■ What is being asked ■
Return exactly the lines below, starting with the one that has "- intros s positionsData" and going on through the one that has "- rewrite taken_for_selected".

---------- Data supplied ----------

(** * PINetTensorrt: lane post-processing of [PINetTensorrt.cpp]

    A shallow embedding of the post-processing part of the sample,
    [chwDataToMat], [PINetTensorrt::generate_result] and
    [PINetTensorrt::verifyOutput], and of [PINetTensorrt::processInput].
    The loop body of [generate_result] ends once the point of a cell has
    passed the bounds test; the lines that follow it in the source
    (321-353) are a comment and no part of the embedding.

    Conventions of the embedding.
    - A [float] is a rational.  The quotient [processInput] stores is
      rounded to binary32.  Elsewhere the values are those of the host
      buffers, compared as rationals, and the arithmetic of the cell loop
      acts on small integers, where binary32 is exact.  Non-finite values
      are outside the model.
    - The three host buffers are reached through [float*] pointers that
      carry no length: a buffer is a total map from element index to value,
      and an index past the tensor reads whatever that memory holds.
    - A [cv::Mat] is its header (rows, cols, element size) and the bytes
      reached from its data pointer.  The accessors [at<T>] and [ptr<T>]
      are the address computations of the OpenCV headers, whose checks are
      debug-only assertions: [at<T>(i,j)] addresses the [j]-th [T] after
      byte [step * i] of the data, and [ptr<T>(i,j)] points at byte
      [step * i + elemSize * j] of the data, seen as an array of [T].
    - Bytes that the program reads without having written them (storage
      handed out uninitialised, bytes past the end of a buffer) are supplied
      by a [Garbage] argument, over which the statements quantify. *)

From Stdlib Require Import ZArith QArith Qabs Qround List Bool Lia Lqa.
Import ListNotations.

Local Open Scope Z_scope.

(** ** Numbers *)

Definition output_base_index : Z := 3.
(** [0.81f], [0.22f] and [0.000001f] are the binary32 values nearest to the
    decimal literals. *)
Definition threshold_point : Q := 13589545 # 16777216.
Definition resize_ratio : Z := 8.
Definition degenerate_eps : Q := 8796093 # 8796093022208.

(** [a > b] and [a < b] on floats. *)
Definition Qgtb (a b : Q) : bool :=
  Qnum b * Z.pos (Qden a) <? Qnum a * Z.pos (Qden b).
Definition Qltb (a b : Q) : bool := Qgtb b a.

(** The cast [(int)x]: truncation toward zero. *)
Definition Qtrunc (q : Q) : Z := Z.quot (Qnum q) (Z.pos (Qden q)).

(** Conversion of a float to [uchar]: truncation, and the low byte of the
    result when the value does not fit (undefined in C++; this is what the
    usual targets compute). *)
Definition to_uchar (q : Q) : Z := Qtrunc q mod 256.

(** The index sequence of [for (int i = 0; i < n; ++i)]. *)
Definition range (n : Z) : list Z := map Z.of_nat (seq 0 (Z.to_nat n)).
(** X17.  With a device selected, once the initial fetch has returned its
    rows (at most 200, newest first), the history the hook exposes is the
    last 200 of the fetched positions, oldest first, followed by the
    positions of the rows inserted for that device since; rows of other
    devices never enter it.  Its current position is the last of these
    positions, and stays what it was when there is none.  The fetch does
    not fill the per-device tables: for a device without a table entry
    before, the exposed history is the last 200 of the fetched positions
    followed by the device's table entry.  With no device selected every
    inserted row is taken. *)
Theorem feed_selected_device_view rows st :
  (forall s positionsData,
      s <> "" -> length positionsData <= 200 ->
      let st0 := InitialFetch.onPositionsFetched positionsData st in
      let st' := feed (Some s) rows st0 in
      let fetched := toGPSPosition <$> rev positionsData in
      let fed := toGPSPosition <$> rowsOf s rows in
      Supabase.trackHistory st' = slice_last 200 (fetched ++ fed) /\
      (fetched ++ fed <> [] -> Supabase.currentPosition st' = last (fetched ++ fed)) /\
      (fetched ++ fed = [] -> Supabase.currentPosition st' = Supabase.currentPosition st) /\
      (allDeviceTrackHistory st !! s = None ->
       Supabase.trackHistory st'
       = slice_last 200 (fetched ++ default [] (allDeviceTrackHistory st' !! s)))) /\
  (length (Supabase.trackHistory st) <= 200 ->
   let st' := feed None rows st in
   Supabase.trackHistory st'
   = slice_last 200 (Supabase.trackHistory st ++ (toGPSPosition <$> rows)) /\
   (rows <> [] -> Supabase.currentPosition st' = toGPSPosition <$> last rows)).
Proof.
  split.
  - intros s positionsData Hs Hlen st0 st' fetched fed.
    assert (Hhist : Supabase.trackHistory st' = slice_last 200 (fetched ++ fed)).
    { subst st' st0 fetched fed. rewrite feed_trackHistory.
      - rewrite taken_for_selected by exact Hs. reflexivity.
      - cbn [InitialFetch.onPositionsFetched Supabase.trackHistory].
        rewrite length_fmap, length_rev. exact Hlen. }
    assert (Hcur : Supabase.currentPosition st' =
                   match last (rowsOf s rows) with
                   | Some r => Some (toGPSPosition r)
                   | None => Supabase.currentPosition st0
                   end).
    { subst st'. rewrite feed_currentPosition, taken_for_selected by exact Hs.
      reflexivity. }
    assert (Hcur0 : Supabase.currentPosition st0 =
                    match last fetched with
                    | Some p => Some p
                    | None => Supabase.currentPosition st
                    end).
    { subst st0. cbn [InitialFetch.onPositionsFetched Supabase.currentPosition].
      fold fetched. rewrite at_index_last.
      destruct fetched as [|p l]; [reflexivity|].
      replace (0 <? jsLength (p :: l))%Z with true
        by (symmetry; apply Z.ltb_lt; unfold jsLength; cbn [length]; lia).
      destruct (last (p :: l)) eqn:Hlast; [reflexivity|].
      apply last_None in Hlast. discriminate. }
    assert (Hlast : last (fetched ++ fed) =
                    match last (rowsOf s rows) with
                    | Some r => Some (toGPSPosition r)
                    | None => last fetched
                    end).
    { subst fed. rewrite last_app, fmap_last.
      destruct (last (rowsOf s rows)); reflexivity. }
    split; [exact Hhist|].
    assert (Hcurrent :
      (fetched ++ fed <> [] -> Supabase.currentPosition st' = last (fetched ++ fed)) /\
      (fetched ++ fed = [] -> Supabase.currentPosition st' = Supabase.currentPosition st)).
    { rewrite Hcur, Hlast, Hcur0. subst fed.
      destruct (last (rowsOf s rows)) as [r|] eqn:Hr.
      - split; [reflexivity|]. intros Hnil. apply app_eq_nil in Hnil as [_ Hd].
        apply fmap_nil_inv in Hd. rewrite Hd in Hr. discriminate.
      - apply last_None in Hr. rewrite Hr. rewrite fmap_nil, app_nil_r.
        destruct (last fetched) eqn:Hf.
        + split; [reflexivity|]. intros Hnil. rewrite Hnil in Hf. discriminate.
        + apply last_None in Hf. split; [contradiction|reflexivity]. }
    destruct Hcurrent as [Hsome Hnil].
    split; [exact Hsome|]. split; [exact Hnil|].
    intros Hnone. rewrite Hhist. subst st' st0.
    rewrite feed_device_history.
    + cbn [InitialFetch.onPositionsFetched Supabase.allDeviceTrackHistory].
      rewrite Hnone. cbn [default app]. rewrite slice_last_app_slice_r. reflexivity.
    + cbn [InitialFetch.onPositionsFetched Supabase.allDeviceTrackHistory].
      rewrite Hnone. simpl. lia.
  - intros Hlen st'. subst st'. split.
    + rewrite feed_trackHistory by exact Hlen.
      rewrite taken_without_selection. reflexivity.
    + intros Hne. rewrite feed_currentPosition, taken_without_selection.
      destruct (last rows) eqn:Hlast; [reflexivity|].
      apply last_None in Hlast. contradiction.
Qed.
End FeedViews.

Lemma feed_selected_device_view_witness :
  Supabase.trackHistory
    (Supabase.feed (Some "drill-a") rows410
       (InitialFetch.onPositionsFetched fetchedRows Supabase.initial))
  = slice_last 200
      ((Supabase.toGPSPosition <$> rev fetchedRows)
       ++ (Supabase.toGPSPosition <$> Supabase.rowsOf "drill-a" rows410)).
Proof.
  destruct (feed_selected_device_view rows410 Supabase.initial) as (Hsel & _).
  pose proof (Hsel "drill-a" fetchedRows) as Hview. cbv zeta in Hview.
  destruct Hview as (Hhist & _).
  - discriminate.
  - vm_compute. lia.
  - exact Hhist.
Defined.

Section AlertFeedBound.
Import AlertFeed.

Lemma feedAlerts_formula rows prev :
  length prev <= 50 ->
  feedAlerts rows prev = take 50 (rev (toAlert <$> rows) ++ prev).
Proof.
  revert prev. induction rows as [|r rows IH]; intros prev Hlen.
  - simpl. rewrite take_ge by assumption. reflexivity.
  - change (feedAlerts (r :: rows) prev) with (feedAlerts rows (onAlertInsert prev r)).
    rewrite IH by (unfold onAlertInsert; rewrite length_take; lia).
    unfold onAlertInsert.
    rewrite (take_app_take 50 (rev (toAlert <$> rows)) (toAlert r :: prev)).
    rewrite fmap_cons. simpl rev. rewrite <- app_assoc. reflexivity.
Qed.

(** X18.  The alert list of the change feed is the newest 50 alerts, newest
    first: after any sequence of inserted alert rows on top of a list of at
    most 50 alerts, it is the first 50 of the rows in reverse arrival order
    followed by the earlier list; with 50 or more rows it holds exactly the
    last 50 rows, the latest in front. *)
Theorem alert_feed_keeps_newest_50 rows prev :
  length prev <= 50 ->
  feedAlerts rows prev = take 50 (rev (toAlert <$> rows) ++ prev) /\
  length (feedAlerts rows prev) <= 50 /\
  (50 <= length rows ->
   feedAlerts rows prev = rev (toAlert <$> drop (length rows - 50) rows) /\
   length (feedAlerts rows prev) = 50).
Proof.
  intros Hlen. rewrite feedAlerts_formula by assumption.
  split; [reflexivity|]. split; [rewrite length_take; lia|].
  intros Hmany.
  assert (Hrev : take 50 (rev (toAlert <$> rows) ++ prev)
                 = rev (toAlert <$> drop (length rows - 50) rows)).
  { rewrite take_app_le by (rewrite length_rev, length_fmap; lia).
    rewrite <- (take_drop (length rows - 50) rows) at 1.
    rewrite fmap_app, rev_app_distr.
    rewrite take_app_length'; [reflexivity|].
    rewrite length_rev, length_fmap, length_drop. lia. }
  split; [exact Hrev|].
  rewrite Hrev, length_rev, length_fmap, length_drop. lia.
Qed.
End AlertFeedBound.

(** ** The motion simulator *)

Section SimulatorStep.
Context `{SimNumerics}.
Import Simulator.

Lemma moveDistance_pos : (0 < moveDistance)%Q.
Proof. reflexivity. Qed.

Lemma at_index_rem_next {A} (path : list A) (i : Z) :
  (0 <= i < jsLength path)%Z ->
  (0 <= Z.rem (i + 1) (jsLength path) < jsLength path)%Z.
Proof.
  intros Hi. rewrite Z.rem_mod_nonneg by lia. apply Z.mod_pos_bound. lia.
Qed.

(** The two shapes of a step of a valid tracker. *)
Lemma simulateDevice_cases now random1 random2 deviceId path st :
  (forall v, 0 <= Math_sqrt v)%Q ->
  validTracker path st ->
  exists currentPoint nextPoint,
    at_index path (Supabase.pathIndex st) = Some currentPoint /\
    at_index path (Z.rem (Supabase.pathIndex st + 1) (jsLength path)) = Some nextPoint /\
    ((simulateDevice now random1 random2 deviceId path st =
        ({| Supabase.pathIndex := Z.rem (Supabase.pathIndex st + 1) (jsLength path);
            Supabase.progress := 0 |},
         Some (positionData now random1 random2 deviceId
                 (lat nextPoint) (lng nextPoint) (depth nextPoint)
                 (normalizedHeading currentPoint nextPoint)))) \/
     (exists progress,
        (Supabase.progress st <= progress < 1)%Q /\
        simulateDevice now random1 random2 deviceId path st =
          ({| Supabase.pathIndex := Supabase.pathIndex st; Supabase.progress := progress |},
           Some (positionData now random1 random2 deviceId
                   (lat currentPoint + (lat nextPoint - lat currentPoint) * progress)
                   (lng currentPoint + (lng nextPoint - lng currentPoint) * progress)
                   (depth currentPoint + (depth nextPoint - depth currentPoint) * progress)
                   (normalizedHeading currentPoint nextPoint))))).
Proof.
  intros Hsqrt [Hidx Hprog].
  destruct (at_index_in_range path _ Hidx) as [c Hc].
  destruct (at_index_in_range path _ (at_index_rem_next path _ Hidx)) as [nx Hn].
  exists c, nx. split; [exact Hc|]. split; [exact Hn|].
  unfold simulateDevice.
  destruct path as [|w path]; [unfold jsLength in Hidx; simpl in Hidx; lia|].
  rewrite Hc, Hn.
  destruct (Qeq_bool (segmentLength c nx) 0) eqn:Hzero; simpl orb.
  - left. cbn [Supabase.pathIndex]. rewrite Hn. reflexivity.
  - destruct (Qle_bool 1 (Supabase.progress st + moveDistance / segmentLength c nx))
      eqn:Hreached.
    + left. cbn [Supabase.pathIndex]. rewrite Hn. reflexivity.
    + right. exists (Supabase.progress st + moveDistance / segmentLength c nx)%Q.
      split; [|reflexivity]. split.
      * assert (Hpos : (0 < segmentLength c nx)%Q).
        { apply Qeq_bool_neq in Hzero.
          assert (Hge : (0 <= segmentLength c nx)%Q)
            by (unfold segmentLength; apply Hsqrt).
          apply Qle_lteq in Hge as [Hlt|Heq]; [exact Hlt|].
          exfalso. apply Hzero. symmetry. exact Heq. }
        assert (Hmove : (0 <= moveDistance / segmentLength c nx)%Q).
        { apply Qle_shift_div_l; [exact Hpos|]. rewrite Qmult_0_l. discriminate. }
        lra.
      * apply Qlt_bool_iff. unfold Qlt_bool. rewrite Hreached. reflexivity.
Qed.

----------

■ Exercise output ■
  - intros s positionsData Hs Hlen st0 st' fetched fed.
    assert (Hhist : Supabase.trackHistory st' = slice_last 200 (fetched ++ fed)).
    { subst st' st0 fetched fed. rewrite feed_trackHistory.
      - rewrite taken_for_selected by exact Hs. reflexivity.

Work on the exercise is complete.